--Allez, monsieur Paul, lui dit Anselme, on vous traitera dans le soigné; les choses iront bien, je m'en flatte. Ce n'est pas moi qui vous dérangerais pour vous donner des crampes d'estomac. Soyez calme, ça flambera. Des violons en masse, une messe avec serinettes, des rubans à tous les bonnets, puis un dîner de vingt-cinq couverts. Et quel menu! quel menu! Une merveille! Nous allons vous traiter en petit Balthazar.
--Je n'en doute pas, répliqua Vernon; vous aviez l'air d'un fin connaisseur du temps de Granpré.

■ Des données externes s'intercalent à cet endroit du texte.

(** * The building-telemetry simulator of lab04: processes, devices, environment

    A shallow embedding of [lab04/scripts/processes.py] and
    [lab04/scripts/env_sim.py].

    Conventions.
    - A Python object is a record of its attributes; a method that mutates
      [self] is a function returning the new record.
    - Python floats that are finite are rationals, and [<] and [==] on them are
      exact, so a float that is only stored, passed on and compared is a [Q].
      The one conversion that the modelled code makes, [float(value)], is
      the rounding to the nearest float.
    - Python ints are [Z].
    - [None] as "no reading" is [None : option Q].
    - numpy's global random generator is an explicit state, threaded through
      the [Rand] monad.
    - A raised exception is the [Raise] case of [result]. *)

From Stdlib Require Import ZArith QArith Qabs Qround Lia Lqa.
From stdpp Require Import base list gmap strings.

Close Scope Q_scope.
Open Scope Z_scope.

(** ** Exceptions *)

Inductive exn := IndexError | KeyError | OverflowError.

Inductive result (A : Type) :=
| Ok (a : A)
| Raise (e : exn).
Arguments Ok {A} a.
Arguments Raise {A} e.

Definition result_bind {A B} (r : result A) (k : A -> result B) : result B :=
  match r with
  | Ok a => k a
  | Raise e => Raise e
  end.

Declare Scope result_scope.
Delimit Scope result_scope with result.
Notation "'try' x := r 'in' k" := (result_bind r (fun x => k))
  (at level 10, x name, r at level 100, k at level 200) : result_scope.

(** [l[i]] for an index that is never negative: [IndexError] past the end. *)
Definition index {A} (l : list A) (i : nat) : result A :=
  match l !! i with
  | Some a => Ok a
  | None => Raise IndexError
  end.

(** ** float()

    [float(value)] is the binary64 number nearest to [value], ties going to
    the even one: the number itself when it is a float already, a rounded
    one for an int of more than 53 bits, and [OverflowError] for an int
    beyond the range of the floats. *)

Definition pow2 (e : Z) : Q := Qpower (2 # 1) e.

(** The [e] with [2^e <= a < 2^(e+1)], for [a > 0]. *)
Definition floor_log2 (a : Q) : Z :=
  let e := Z.log2 (Qnum a) - Z.log2 (Zpos (Qden a)) in
  if Qle_bool (pow2 e) a then e else e - 1.

Definition round_half_even (x : Q) : Z :=
  let f := Qfloor x in
  match Qcompare (x - inject_Z f) (1 # 2) with
  | Lt => f
  | Gt => f + 1
  | Eq => if Z.even f then f else f + 1
  end.

Definition float (x : Q) : result Q :=
  if Qeq_bool x 0 then Ok 0%Q
  else
    let a := Qabs x in
    let ulp := pow2 (Z.max (floor_log2 a - 52) (-1074)) in
    let r := (inject_Z (round_half_even (a / ulp)) * ulp)%Q in
    if Qle_bool (pow2 1024) r then Raise OverflowError
    else Ok (Qred (if Qle_bool 0 x then r else - r)).
Arguments float : simpl never.

(** ** The random source

    [numpy.random] keeps one hidden generator.  Its outcomes are modelled by
    tapes: the [n]-th draw of the run reads position [n] of the tape of its
    kind.  Quantifying over the tapes quantifies over every outcome of every
    draw.  [random()] returns a float in the half-open interval [0, 1), which
    is what [fair] says of the uniform tape; [poisson(lam)] returns a
    non-negative integer (the tape over-approximates its distribution: the
    rate is not consulted). *)

Record Rng := {
  uniform_tape : nat -> Q;
  poisson_tape : nat -> N;
  drawn : nat
}.

Definition advance (g : Rng) : Rng :=
  {| uniform_tape := uniform_tape g;
     poisson_tape := poisson_tape g;
     drawn := S (drawn g) |}.

Definition fair (g : Rng) : Prop :=
  forall i, (0 <= uniform_tape g i)%Q /\ (uniform_tape g i < 1)%Q.

#[universes(polymorphic)] Definition Rand (A : Type) : Type := Rng -> A * Rng.

Definition ret {A} (a : A) : Rand A := fun g => (a, g).

Definition bind {A B} (c : Rand A) (k : A -> Rand B) : Rand B :=
  fun g => let (a, g') := c g in k a g'.

Declare Scope rand_scope.
Delimit Scope rand_scope with rand.
Notation "'draw' x := c 'in' k" := (bind c (fun x => k))
  (at level 10, x name, c at level 100, k at level 200) : rand_scope.

Definition random : Rand Q :=
  fun g => (uniform_tape g (drawn g), advance g).

Definition poisson (lam : Q) : Rand N :=
  fun g => (poisson_tape g (drawn g), advance g).

(** [x < y] on floats. *)
Definition Qltb (x y : Q) : bool := negb (Qle_bool y x).

(** ** References between processes

    A process that depends on another one holds a reference to it and calls
    its [get()] when it needs the value; it never steps it.  [ref] is the
    identity of the referenced object and [readings] is what [get()] of every
    object returns at the moment of the call. *)

Definition ref := nat.
Definition readings := ref -> Q.

(** ** processes.py *)

(** The abstract base class [Process].  The classes whose [get()] calls
    [get()] of other objects ([SumProcess], [ProductProcess],
    [TransformedProcess]) are not part of this development. *)
Module Process.

Class Interface (P : Type) := {
  step : readings -> P -> Rand (result P);
  get : P -> Q
}.

End Process.

Module ConstantProcess.

Record state := { value : Q }.

Definition init (value : Q) : state := {| value := value |}.

Definition step (self : state) : state := self.

Definition get (self : state) : Q := value self.

#[global] Instance process : Process.Interface state :=
  {| Process.step := fun _ self => ret (Ok (step self));
     Process.get := get |}.

End ConstantProcess.

Module BirthDeathProcess.

Record state := {
  birth_rate : ref;
  death_rate : ref;
  value : Z;
  limit : Z
}.

Definition init (birth_rate death_rate : ref) (init limit : Z) : state :=
  {| birth_rate := birth_rate; death_rate := death_rate;
     value := init; limit := limit |}.

Definition set_value (self : state) (v : Z) : state :=
  {| birth_rate := birth_rate self; death_rate := death_rate self;
     value := v; limit := limit self |}.

(** A call of [step()] that returns.  Both draws come before the first
    assignment to [self.value]; a call in which numpy rejects a rate leaves
    the object as it was, see [BirthDeathProcess_step_checked] below. *)
Definition step (rd : readings) (self : state) : Rand state :=
  (let _lambda := rd (birth_rate self) in
   draw n_birth := poisson _lambda in
   let _mu := rd (death_rate self) in
   draw n_death := poisson _mu in
   let self := set_value self (value self + Z.of_N n_birth) in
   let self := if limit self >? 0
               then set_value self (Z.min (limit self) (value self))
               else self in
   ret (set_value self (Z.max 0 (value self - Z.of_N n_death))))%rand.

Definition get (self : state) : Z := value self.

#[global] Instance process : Process.Interface state :=
  {| Process.step := fun rd self =>
       (draw self' := step rd self in ret (Ok self'))%rand;
     Process.get := fun self => inject_Z (get self) |}.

--Ne m'en parlez pas, monsieur Paul; rien que d'y penser, j'en ai l'eau à la bouche et la larme à l'oil. Mais baste! ce qui est fait est fait; le morceau avalé n'a plus de goût. N'empêche que vous aurez de quoi vous divertir. Dame! quand on a du monde bien, il faut lâcher tous les robinets. Vous pouvez porter vos gants jaunes, allez; ils ne vous écorcheront pas les doigts. C'est, mademoiselle Emma qui ouvre le bal.
--Mademoiselle Emma? dit vivement Vernon, ma cousine Emma?
--Oui, monsieur Paul, répondit Anselme enchanté de l'effet qu'il venait de produire; oui, votre cousine Emma. C'est elle qui est la reine de la cérémonie. Elle signe au contrat, elle vient à la messe, elle danse un rigodon, le tout en l'honneur de votre serviteur et de sa compagnie. Vous pouvez mettre l'habit noir et la cravate de satin, monsieur Paul: tout le monde sera en tenue.
--Ma cousine Emma! dit Vernon pensif.
--Sans doute, votre cousine! répliqua Anselme; votre belle et bonne cousine, un ange du ciel, qui aime ma Suzon comme la prunelle de ses yeux. Ah çà! vous n'oublierez pas l'adresse, au moins, monsieur Vernon. Aux Thernes, entendez-vous, boulevard de Monceaux. Vous devriez coucher la chose par écrit.
--N'ayez pas peur, Anselme, dit vivement Paul, je serai ponctuel. A dix heures, n'est-ce pas?
--A dix heures, monsieur Paul, sans vous commander, répondit le jeune homme en prenant congé. Quand vous mettriez la chemise brodée, il n'y aurait pas plus de mal.
Si vous voulez lâcher la botte vernie, ce sera encore mieux. Bon genre, allez. Fendez-vous; vous trouverez à qui parler.